About this exercise:
In the listing below, write out exactly each line from the first through the one containing "mode_ok mode b".
= = = =
(** All pieces *)
Definition ready (b : bank aes_reg) (aad : list Z) (mode len : Z) : Prop :=
  mode_ok mode b ∧ (mode = AES_GCM → aad_complete b aad = true ∧ 0 < len ∧ b gb_pc_num = len - 1).
Lemma whole_blocks b aad mode len ws : ready b aad mode len → (length ws mod 4 = 0)%nat → out_count b aad ws = length ws.
Proof.
  intros [[Hmode Hm] Hg] Hw. assert (4 * (length ws / 4) = length ws)%nat as E4.
  { pose proof (Nat.div_mod_eq (length ws) 4). lia. }
  unfold out_count. rewrite E4, Hm. destruct Hmode as [-> |[-> | ->]]; [done|done|]. destruct (Hg eq_refl) as (-> & _). by destruct (text_complete b ws).
Qed.
Lemma text_words_nil m a mode : text_words m a 0 mode = [].
Proof. unfold text_words. by destruct (is_block_mode mode). Qed.
Lemma text_words_80 m a mode : text_words m a 80 mode = words_at m a 20.
Proof.
  pose proof (text_words_add m a 1 0 mode ltac:(lia) ltac:(lia) ltac:(lia)) as Hw. rewrite text_words_nil, app_nil_r in Hw.
  by replace (80 * 1 + 0) with 80 in Hw.
Qed.
(** What the engine adds for two pieces of text, the first of which it has answered *)
Lemma new_bytes_app b aad text ws ws' : length (aes_out b aad (text ++ ws)) = length (text ++ ws) →
  new_bytes b aad text (ws ++ ws') = new_bytes b aad text ws ++ new_bytes b aad (text ++ ws) ws'.
Proof.
  intros Hl. unfold new_bytes. rewrite <-bytes_of_app. f_equal. rewrite <-app_assoc.
  destruct (out_prefix b aad (text ++ ws) ws') as [k Hk]. rewrite <-app_assoc in Hk. rewrite Hk.
  rewrite (drop_app_le (aes_out b aad (text ++ ws)) k (length text)) by (rewrite Hl, length_app; lia). f_equal. by rewrite <-Hl, drop_app_length.
Qed.
Lemma chunks_run inp out mode len k i (s : state) b aad text : ready b aad mode len → view s.(eng) = Seen b aad text (length text) →
  (length text mod 4 = 0)%nat → 0 ≤ i → 80 * (i + Z.of_nat k) ≤ len → out ≤ inp ∨ inp + len ≤ out →
  let ws := words_at s.(amem) (inp + 80 * i) (20 * Z.of_nat k) in
  ∃ e' m', process_chunks fuel (seqZ i (Z.of_nat k)) inp out mode s = Ok (tt, with_mem m' (with_eng e' s)) ∧
    view e' = Seen b aad (text ++ ws) (length (text ++ ws)) ∧
    ∀ q, m' q = mem_write s.(amem) (out + 80 * i) (new_bytes b aad text ws) q.
Proof.
  intros Hready. revert i s text. induction k as [|k IH]; intros i s text Hv Ht Hi Hlen Hdis.
  { cbn zeta. rewrite seqZ_nil by lia. cbn [process_chunks]. exists s.(eng), s.(amem). replace (20 * Z.of_nat 0) with 0 by lia.
    cbn [words_at seqZ]. change (words_at (amem s) (inp + 80 * i) 0) with (@nil Z). rewrite app_nil_r. split; [by destruct s|]. split; [done|].
    intros q. unfold new_bytes. rewrite app_nil_r, drop_ge; [done|]. rewrite out_len, (whole_blocks b aad mode len) by done. done. }
  cbn zeta. rewrite seqZ_cons by lia. cbn [process_chunks]. replace (Z.pred (Z.of_nat (S k))) with (Z.of_nat k) by lia.
  replace (inp + i * 80) with (inp + 80 * i) by lia. replace (out + i * 80) with (out + 80 * i) by lia.
  set (w1 := words_at s.(amem) (inp + 80 * i) 20). assert (length w1 = 20%nat) as Hw1 by (pose proof (words_at_length s.(amem) (inp + 80 * i) 20 ltac:(lia)); unfold w1; lia).
  assert (length (text ++ w1) mod 4 = 0)%nat as Ht1 by (rewrite length_app, Hw1; pose proof (Nat.div_mod_eq (length text) 4); apply Nat.mod_divide; [done|]; exists (length text / 4 + 5)%nat; lia).
  pose proof (whole_blocks b aad mode len (text ++ w1) Hready Ht1) as Hc.
  destruct (chunk_run (inp + 80 * i) (out + 80 * i) 80 mode s b aad text Hv (proj1 Hready) ltac:(lia)) as (e1 & m1 & H1 & H2 & H3).
  { by rewrite text_words_80. }
  rewrite text_words_80 in H2, H3. fold w1 in H2, H3. rewrite (M_bind_run _ _ _ _ _ H1).
  assert (Z.to_nat (out_length mode 80) = 80%nat) as Ho80 by (unfold out_length; by destruct (is_block_mode mode)). rewrite Ho80 in H3.
  assert (length (new_bytes b aad text w1) = 80%nat) as Hnb.
  { unfold new_bytes. rewrite bytes_of_length, length_drop, out_len, Hc, length_app, Hw1. lia. }
  rewrite (take_ge (new_bytes b aad text w1)) in H3 by lia.
  destruct (IH (Z.succ i) (with_mem m1 (with_eng e1 s)) (text ++ w1) H2 Ht1) as (e2 & m2 & H4 & H5 & H6); [lia|lia|done|].
  cbn [amem with_mem with_eng] in *.
  assert (words_at m1 (inp + 80 * Z.succ i) (20 * Z.of_nat k) = words_at s.(amem) (inp + 80 * i + 80) (20 * Z.of_nat k)) as Hw.
  { replace (inp + 80 * Z.succ i) with (inp + 80 * i + 80) by lia. apply words_at_ext. intros q Hq. rewrite H3. apply mem_write_out. lia. }
  rewrite Hw in H5, H6. replace (20 * Z.of_nat (S k)) with (20 + 20 * Z.of_nat k) by lia. rewrite words_at_app by lia.
  replace (inp + 80 * i + 4 * 20) with (inp + 80 * i + 80) by lia. fold w1.
  exists e2, m2. split; [by rewrite H4|]. rewrite app_assoc. split; [done|].
  intros q. rewrite H6, (mem_write_ext m1 _ _ _ _ H3).
  replace (out + 80 * Z.succ i) with (out + 80 * i + Z.of_nat (length (new_bytes b aad text w1))) by (rewrite Hnb; lia).
  rewrite mem_write_app. f_equal. symmetry. apply new_bytes_app. by rewrite out_len.
Qed.
(** The output of a whole message *)
Definition answer (b : bank aes_reg) (aad ws : list Z) (mode len : Z) : list Z := take (Z.to_nat (out_length mode len)) (bytes_of (aes_out b aad ws)).
(** The pieces of eighty bytes *)
Lemma whole_run inp out len mode (s : state) b aad n : view s.(eng) = Seen b aad [] 0 → ready b aad mode len → 0 ≤ len →
  out ≤ inp ∨ inp + len ≤ out → n = len / 80 →
  let ws := words_at s.(amem) inp (20 * n) in
  ∃ e' m', (if 80 <=? len then process_chunks fuel (seqZ 0 n) inp out mode else mret tt) s = Ok (tt, with_mem m' (with_eng e' s)) ∧
    view e' = Seen b aad ws (length ws) ∧ (∀ q, m' q = mem_write s.(amem) out (new_bytes b aad [] ws) q) ∧
    length (aes_out b aad ws) = length ws ∧ length ws = Z.to_nat (20 * n).
Proof.
  intros Hv Hready Hl Hdis Hn ws. assert (0 ≤ n ∧ 80 * n ≤ len) as [Hn0 Hn80] by (subst n; Z.div_mod_to_equations; lia).
  pose proof (words_at_length s.(amem) inp (20 * n) ltac:(lia)) as Hlen. fold ws in Hlen.
  destruct (chunks_run inp out mode len (Z.to_nat n) 0 s b aad [] Hready Hv eq_refl ltac:(lia) ltac:(lia) Hdis) as (e1 & m1 & H1 & H2 & H3).
  rewrite Z2Nat.id in H1, H2, H3 by lia. replace (inp + 80 * 0) with inp in H2, H3 by lia. replace (out + 80 * 0) with out in H3 by lia.
  fold ws in H2, H3. cbn [app] in H2. exists e1, m1. split_and!; [|done|done| |lia].
  - destruct (Z.leb_spec 80 len); [done|]. rewrite <-H1. replace n with 0 by (subst n; rewrite Z.div_small; lia). done.
  - rewrite out_len. apply (whole_blocks b aad mode len); [done|]. apply Nat.mod_divide; [done|]. exists (5 * Z.to_nat n)%nat. lia.
Qed.
Lemma answered m inp b aad mode len : ready b aad mode len → 0 ≤ len < 2 ^ 32 →
  out_count b aad (text_words m inp len mode) = length (text_words m inp len mode).
Proof.
  intros Hready Hl. pose proof (text_words_length m inp len mode Hl) as Hlen. destruct (decide (mode = AES_GCM)) as [-> |Hne].
  - destruct Hready as [[_ Hm] Hg]. destruct (Hg eq_refl) as (Ha & Hpos & Hpc). unfold out_count. rewrite Hm, Ha. unfold text_complete. rewrite Hpc.
    change (out_length AES_GCM len) with len in Hlen. rewrite (proj2 (Z.leb_le _ _)); [done|]. Z.div_mod_to_equations. lia.
  - apply (whole_blocks b aad mode len _ Hready).
    assert (is_block_mode mode = true) as Hb by (destruct Hready as [[[-> |[-> | ->]] _] _]; done). unfold out_length in Hlen. rewrite Hb in Hlen.
    pose proof (round_up_id len Hl) as [? ?]. apply Nat.mod_divide; [done|]. exists (Z.to_nat (round_up len / 16)). Z.div_mod_to_equations. lia.
Qed.
Lemma process_run inp out len mode (s : state) b aad : view s.(eng) = Seen b aad [] 0 → ready b aad mode len → 0 ≤ len < 2 ^ 32 →
  out ≤ inp ∨ inp + len ≤ out →
  let ws := text_words s.(amem) inp len mode in
  ∃ e' m', aes_process fuel inp out len mode s = Ok (tt, with_mem m' (with_eng e' s)) ∧ view e' = Seen b aad ws (length ws) ∧
    ∀ q, m' q = mem_write s.(amem) out (answer b aad ws mode len) q.
Proof.
  intros Hv Hready Hl Hdis ws. set (n := len / 80). set (r := len mod 80). assert (len = 80 * n + r ∧ 0 ≤ r < 80 ∧ 0 ≤ n) as (Elen & Hr & Hn).
  { unfold n, r. Z.div_mod_to_equations. lia. }
  pose proof (text_words_add s.(amem) inp n r mode Hn ltac:(lia) ltac:(lia)) as Hws. rewrite <-Elen in Hws. fold ws in Hws.
  pose proof (answered s.(amem) inp b aad mode len Hready Hl) as Hcount. fold ws in Hcount.
  destruct (whole_run inp out len mode s b aad n Hv Hready ltac:(lia) Hdis eq_refl) as (e1 & m1 & H1 & H2 & H3 & Hout1 & Hw1).
  set (w1 := words_at s.(amem) inp (20 * n)) in *. set (w2 := text_words s.(amem) (inp + 80 * n) r mode) in *.
  unfold aes_process. fold n r. rewrite (M_bind_run _ _ _ _ _ H1).
  assert (length (new_bytes b aad [] w1) = Z.to_nat (80 * n)) as Hnb.
  { unfold new_bytes. rewrite bytes_of_length, length_drop. cbn [app length]. rewrite Hout1. lia. }
  assert (out_length mode len = 80 * n + out_length mode r) as Hol.
  { unfold out_length. rewrite Elen at 1. rewrite round_up_add by lia. destruct (is_block_mode mode); lia. }
  assert (answer b aad ws mode len = new_bytes b aad [] w1 ++ take (Z.to_nat (out_length mode r)) (new_bytes b aad w1 w2)) as Hans.
  { unfold answer. change (bytes_of (aes_out b aad ws)) with (new_bytes b aad [] ws). rewrite Hws, new_bytes_app by done. cbn [app].
    assert (0 ≤ out_length mode r) by (unfold out_length; pose proof (round_up_id r ltac:(lia)); destruct (is_block_mode mode); lia).
    rewrite take_app, Hnb, take_ge by lia. do 2 f_equal. lia. }
  destruct (Z.eqb_spec r 0) as [E0|Hne].
  - assert (w2 = []) as Hw2 by (unfold w2; by rewrite E0, text_words_nil).
    assert (new_bytes b aad w1 [] = []) as Hnil by (unfold new_bytes; rewrite app_nil_r, drop_ge by lia; done).
    rewrite Hw2, Hnil, take_nil, app_nil_r in Hans. rewrite Hw2, app_nil_r in Hws.
    exists e1, m1. split; [done|]. rewrite Hans, Hws. done.
  - replace (inp + n * 80) with (inp + 80 * n) by lia. replace (out + n * 80) with (out + 80 * n) by lia.
    assert (text_words m1 (inp + 80 * n) r mode = w2) as Hw2.
    { apply text_words_ext; [lia|]. intros q Hq. rewrite H3. apply mem_write_out. lia. }
    destruct (chunk_run (inp + 80 * n) (out + 80 * n) r mode (with_mem m1 (with_eng e1 s)) b aad w1 H2 (proj1 Hready) ltac:(lia)) as (e2 & m2 & H4 & H5 & H6).
    { cbn. by rewrite Hw2, <-Hws. }
    cbn [amem with_mem with_eng] in *. rewrite Hw2 in H5, H6. exists e2, m2. rewrite H4. split; [done|]. rewrite Hws. split; [done|].
    intros q. rewrite H6, <-Hws, Hans, (mem_write_ext m1 _ _ _ _ H3), <-mem_write_app, Hnb. do 2 f_equal. lia.
Qed.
= = = =
Output for this task:
(** All pieces *)
Definition ready (b : bank aes_reg) (aad : list Z) (mode len : Z) : Prop :=
  mode_ok mode b ∧ (mode = AES_GCM → aad_complete b aad = true ∧ 0 < len ∧ b gb_pc_num = len - 1).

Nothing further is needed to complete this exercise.